Section creating.
Context (name root mode entrypoint : gostring) (clean goOffline noEmbeddings : bool) (m : gostring).
Let creating := createIndexJob name root mode entrypoint clean goOffline noEmbeddings.
Let job (k : nat) : IndexJob := new_job k name root m entrypoint clean goOffline noEmbeddings.
Lemma create_prefix n d : good d -> schema_known d -> NormalizeIndexMode mode = Ok m ->
  exists k d1, good d1 /\ d_index d1 = d_index d /\ n <= k /\
    execute creating n d = execute (_ ← transaction (create_tx (job k)); attachIndexJobOwner (job k)) k d1.
Proof.
  intros Hg Hk Hm. pose proof (inv_constraints _ (g_graph _ Hg)) as Hc.
  destruct (execute_schema (S (S (S n))) d Hc Hk) as (k & d1 & Hs & Hi & _ & Hle). exists k, d1.
  assert (Hg1 : good d1).
  { apply (execute_follows alone _ rely_alone follows_schema _ _ _ _ _ Hg) in Hs as [_ ?]. done. }
  split_and!; [done|done|lia|]. unfold creating, createIndexJob. rewrite Hm.
  rewrite (execute_ok_bind _ _ n d m n d) by done. do 3 (erewrite execute_ok_bind by by apply execute_column). rewrite (execute_ok_bind _ _ _ _ _ _ _ Hs).
  by rewrite (execute_ok_bind _ _ _ _ _ _ _ (execute_asks _ _ _)).
Qed.
Lemma create_free n d : good d -> schema_known d -> NormalizeIndexMode mode = Ok m -> workspace_free root d ->
  (forall k, n <= k -> newIndexID k "idxjob" ∉ map job_id (jobs d)) -> (forall k, n <= k -> newIndexID k "idxgen" ∉ map ig_GenerationID (index_generations d)) ->
  exists j k d', execute creating n d = (Ok j, (k, d')) /\ j_Status j = IndexJobQueued /\ j_WorkspaceRoot j = root /\ j_Mode j = m /\
    j_FencingToken j = next_fence root d /\ held (j_JobID j) (fence_of j) d' = true /\
    exists r, jobs d' = jobs d ++ [r] /\ job_id r = j_JobID j.
Proof.
  intros Hg Hk Hm Hfree Hj Hgen. destruct (create_prefix n d Hg Hk Hm) as (k & d1 & Hg1 & Hi & Hle & ->).
  destruct (succeeds_immediate (create_tx (job k)) k d1 (fun _ w' => jobs w' = jobs d1 ++ [mkJobRow (job k) false] /\
    exists n, reservation (job k) (newIndexID n "idxowner") (next_fence root d1) ∈ ownership w')) as (k2 & d2 & Hrun & Hj2 & t & Ho2).
  { unfold create_tx. transactional. }
  { apply create_succeeds; [done|unfold jobs; rewrite Hi; by apply Hj|unfold index_generations; rewrite Hi; by apply Hgen|].
    intros r. unfold jobs. rewrite Hi. apply Hfree. }
  assert (Hg2 : good d2).
  { eapply advance_good; [exact Hg1|]. eapply (create_advance (job k)); [done|done|done|]. eapply immediate_ok; [|exact Hrun]. unfold create_tx. transactional. }
  erewrite execute_ok_bind by (unfold transaction; rewrite execute_access; exact Hrun).
  unfold attachIndexJobOwner. rewrite (execute_ok_bind _ _ _ _ _ _ _ (execute_fetch _ _ _)).
  set (o := reservation (job k) (newIndexID t "idxowner") (next_fence root d1)) in *.
  assert (Hrows : exists l, matching (fun o => streq (o_jobID o) (j_JobID (job k)) && unreleased o) (ownership d2) = o :: l).
  { destruct (matching _ _) as [|p l] eqn:E.
    - exfalso. assert (Hin : o ∈ matching (fun o => streq (o_jobID o) (j_JobID (job k)) && unreleased o) (ownership d2)).
      { apply matching_some. split; [|done]. by rewrite streq_refl. }
      rewrite E in Hin. set_solver.
    - exists l. f_equal. assert (Hin : p ∈ p :: l) by left. rewrite <- E in Hin. apply matching_some in Hin as [[Hid%streq_true _]%andb_true_iff Hin].
      eapply same_owner; [apply Hg2|done|done|]. exact Hid. }
  destruct Hrows as [l ->]. eexists _, _, d2. split; [reflexivity|]. split_and!; try done.
  - cbn. unfold next_fence, ownership. by rewrite Hi.
  - eapply held_intro; [exact Ho2|]. by apply owned_by_intro.
  - exists (mkJobRow (job k) false). split; [|done]. rewrite Hj2. unfold jobs. by rewrite Hi.
Qed.
Lemma create_taken n d r : good d -> schema_known d -> NormalizeIndexMode mode = Ok m ->
  (forall k, n <= k -> newIndexID k "idxjob" ∉ map job_id (jobs d)) -> r ∈ jobs d -> active r = true -> job_root r = root ->
  exists k l d', execute creating n d = (Err (policy_mismatch (job k) (ErrIndexJob (ActiveIndexJobError (r_job r)))), (l, d')) /\
    d_index d' = d_index d.
Proof.
  intros Hg Hk Hm Hj Hr0 Hact Hroot. destruct (create_prefix n d Hg Hk Hm) as (k & d1 & Hg1 & Hi & Hle & ->).
  destruct (refuses_immediate (create_tx (job k)) k d1 (policy_mismatch (job k) (ErrIndexJob (ActiveIndexJobError (r_job r))))) as [l Hrun].
  { unfold create_tx. transactional. }
  { apply create_refused; [done|unfold jobs; rewrite Hi; by apply Hj|unfold jobs; by rewrite Hi|done|done]. }
  exists k, l, d1. split; [|done]. erewrite execute_err_bind; [reflexivity|]. unfold transaction. rewrite execute_access. exact Hrun.
Qed.
End creating.

(** * A worker that has gone *)
Lemma constraints_jobs g w id : constraints w = true -> (forall r, job_id (g r) = job_id r) ->
  constraints (with_jobs (map (at_id id g) (jobs w)) w) = true.
Proof.
  intros Hc Hg. apply constraints_index; [done|]. apply constraints_keys, keys_elim in Hc as (H1' & H2' & H3').
  apply index_keys_intro; [|done..]. cbn. rewrite map_map. erewrite map_ext; [exact H1'|]. intros r. unfold at_id. by destruct (has_job_id id r).
Qed.
Lemma runs_by_owner e id f c g w r : constraints w = true -> (forall r, job_id (g r) = job_id r) -> r ∈ jobs w -> job_id r = id ->
  c r = true -> held id f w = true -> runs (exec_one e (by_owner id f c g)) w tt (with_jobs (map (at_id id g) (jobs w)) w).
Proof.
  intros Hc Hg Hin Hid Hcr Hheld. apply (runs_exec_one Hr); [|by apply constraints_jobs].
  pose proof (constraints_keys _ Hc) as (Hnd & _)%keys_elim.
  assert (Hcond : has_job_id id r && c r && held id f w = true).
  { rewrite Hcr, Hheld. by assert (has_job_id id r = true) as -> by by apply has_job_id_true. }
  unfold by_owner, update_jobs, update_where. f_equal.
  - f_equal. eapply (update_at id); [exact Hnd|exact Hin|done|exact Hcond|]. intros q. apply owner_cond.
  - eapply (matching_count job_id); [exact Hnd|exact Hin|exact Hcond|]. intros q _ Hq%owner_cond%has_job_id_true. congruence.
Qed.
Lemma runs_release id f now w o : constraints w = true -> o ∈ ownership w -> owned_by id f o = true ->
  (forall p, p ∈ ownership w -> o_jobID p = id -> p = o) ->
  runs (releaseIndexJobOwnershipTx id f now) w tt (with_ownership (map (released_by id f now) (ownership w)) w).
Proof.
  intros Hc Hin Hown Hu. pose proof (constraints_keys _ Hc) as (Hk1 & Hk2 & Hk3)%keys_elim. apply (runs_exec_one Hr).
  - unfold update_ownership, update_where. f_equal.
    eapply (matching_count o_workspaceRoot); [exact Hk2|exact Hin|done|]. intros p Hp (Hid & _)%owned_by_elim. by rewrite (Hu p Hp Hid).
  - apply constraints_index; [done|]. apply index_keys_intro; [done| |done]. cbn. rewrite map_map.
    erewrite map_ext; [exact Hk2|]. intros p. unfold released_by. by destruct (owned_by id f p).
Qed.
Lemma runs_runtime st c w : constraints w = true -> oneOf st [GraphRuntimeFresh; GraphRuntimeStale] = true ->
  exists w', runs (setGraphRuntimeStateTx st c) w tt w' /\ constraints w' = true /\ d_index w' = d_index w.
Proof.
  intros Hc Hst. unfold setGraphRuntimeStateTx. set (w1 := fst (upsert GraphRuntimeStateMeta (Some st) w)).
  assert (Hc1 : constraints w1 = true) by by apply constraints_upsert.
  set (u := if streq c [] then delete_meta GraphCatalogGenerationMeta else upsert GraphCatalogGenerationMeta (Some c)).
  assert (Hc2 : constraints (fst (u w1)) = true).
  { unfold u. destruct (streq c []); [|by apply constraints_upsert]. apply constraints_meta; [done|].
    eapply sublist_NoDup; [|apply (fmap_sublist fst), sublist_filter]. unfold constraints, unique in Hc1. by bool_to_prop. }
  exists (fst (u w1)). split_and!; [|done|by unfold u; destruct (streq c [])].
  eapply runs_bind; [by apply runs_expect|]. eapply (runs_bind _ _ w 1%Z w1); [by apply runs_exec|].
  eapply (runs_bind _ _ w1 (snd (u w1)) (fst (u w1))); [|apply runs_ret]. apply (runs_exec Hr); [|done]. by destruct (u w1).
Qed.
Lemma runs_generations e c g w : constraints w = true -> (forall q, ig_GenerationID (g q) = ig_GenerationID q) ->
  lenZ (matching (c w) (index_generations w)) = 1%Z ->
  exists l, runs (exec_one e (update_index_generations c g)) w tt (with_index_generations l w) /\ constraints (with_index_generations l w) = true.
Proof.
  intros Hc Hg Hone. exists (map (fun q => if c w q then g q else q) (index_generations w)).
  assert (Hc' : constraints (with_index_generations (map (fun q => if c w q then g q else q) (index_generations w)) w) = true).
  { pose proof (constraints_keys _ Hc) as (Hk1 & Hk2 & Hk3)%keys_elim. apply constraints_index; [done|].
    apply index_keys_intro; [done..|]. cbn. rewrite map_map. erewrite map_ext; [exact Hk3|]. intros q. cbn. by destruct (c w q). }
  split; [|done]. apply (runs_exec_one Hr); [|done]. unfold update_index_generations, update_where. by rewrite Hone.
Qed.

## About this task
Could you transcribe the entries exactly, from the first line through the line containing "assert (Hg2 : good d2).", and give nothing more?

## Answer to the exercise
Section creating.
Context (name root mode entrypoint : gostring) (clean goOffline noEmbeddings : bool) (m : gostring).
Let creating := createIndexJob name root mode entrypoint clean goOffline noEmbeddings.
Let job (k : nat) : IndexJob := new_job k name root m entrypoint clean goOffline noEmbeddings.
Lemma create_prefix n d : good d -> schema_known d -> NormalizeIndexMode mode = Ok m ->
  exists k d1, good d1 /\ d_index d1 = d_index d /\ n <= k /\
    execute creating n d = execute (_ ← transaction (create_tx (job k)); attachIndexJobOwner (job k)) k d1.
Proof.
  intros Hg Hk Hm. pose proof (inv_constraints _ (g_graph _ Hg)) as Hc.
  destruct (execute_schema (S (S (S n))) d Hc Hk) as (k & d1 & Hs & Hi & _ & Hle). exists k, d1.
  assert (Hg1 : good d1).
  { apply (execute_follows alone _ rely_alone follows_schema _ _ _ _ _ Hg) in Hs as [_ ?]. done. }
  split_and!; [done|done|lia|]. unfold creating, createIndexJob. rewrite Hm.
  rewrite (execute_ok_bind _ _ n d m n d) by done. do 3 (erewrite execute_ok_bind by by apply execute_column). rewrite (execute_ok_bind _ _ _ _ _ _ _ Hs).
  by rewrite (execute_ok_bind _ _ _ _ _ _ _ (execute_asks _ _ _)).
Qed.
Lemma create_free n d : good d -> schema_known d -> NormalizeIndexMode mode = Ok m -> workspace_free root d ->
  (forall k, n <= k -> newIndexID k "idxjob" ∉ map job_id (jobs d)) -> (forall k, n <= k -> newIndexID k "idxgen" ∉ map ig_GenerationID (index_generations d)) ->
  exists j k d', execute creating n d = (Ok j, (k, d')) /\ j_Status j = IndexJobQueued /\ j_WorkspaceRoot j = root /\ j_Mode j = m /\
    j_FencingToken j = next_fence root d /\ held (j_JobID j) (fence_of j) d' = true /\
    exists r, jobs d' = jobs d ++ [r] /\ job_id r = j_JobID j.
Proof.
  intros Hg Hk Hm Hfree Hj Hgen. destruct (create_prefix n d Hg Hk Hm) as (k & d1 & Hg1 & Hi & Hle & ->).
  destruct (succeeds_immediate (create_tx (job k)) k d1 (fun _ w' => jobs w' = jobs d1 ++ [mkJobRow (job k) false] /\
    exists n, reservation (job k) (newIndexID n "idxowner") (next_fence root d1) ∈ ownership w')) as (k2 & d2 & Hrun & Hj2 & t & Ho2).
  { unfold create_tx. transactional. }
  { apply create_succeeds; [done|unfold jobs; rewrite Hi; by apply Hj|unfold index_generations; rewrite Hi; by apply Hgen|].
    intros r. unfold jobs. rewrite Hi. apply Hfree. }
  assert (Hg2 : good d2).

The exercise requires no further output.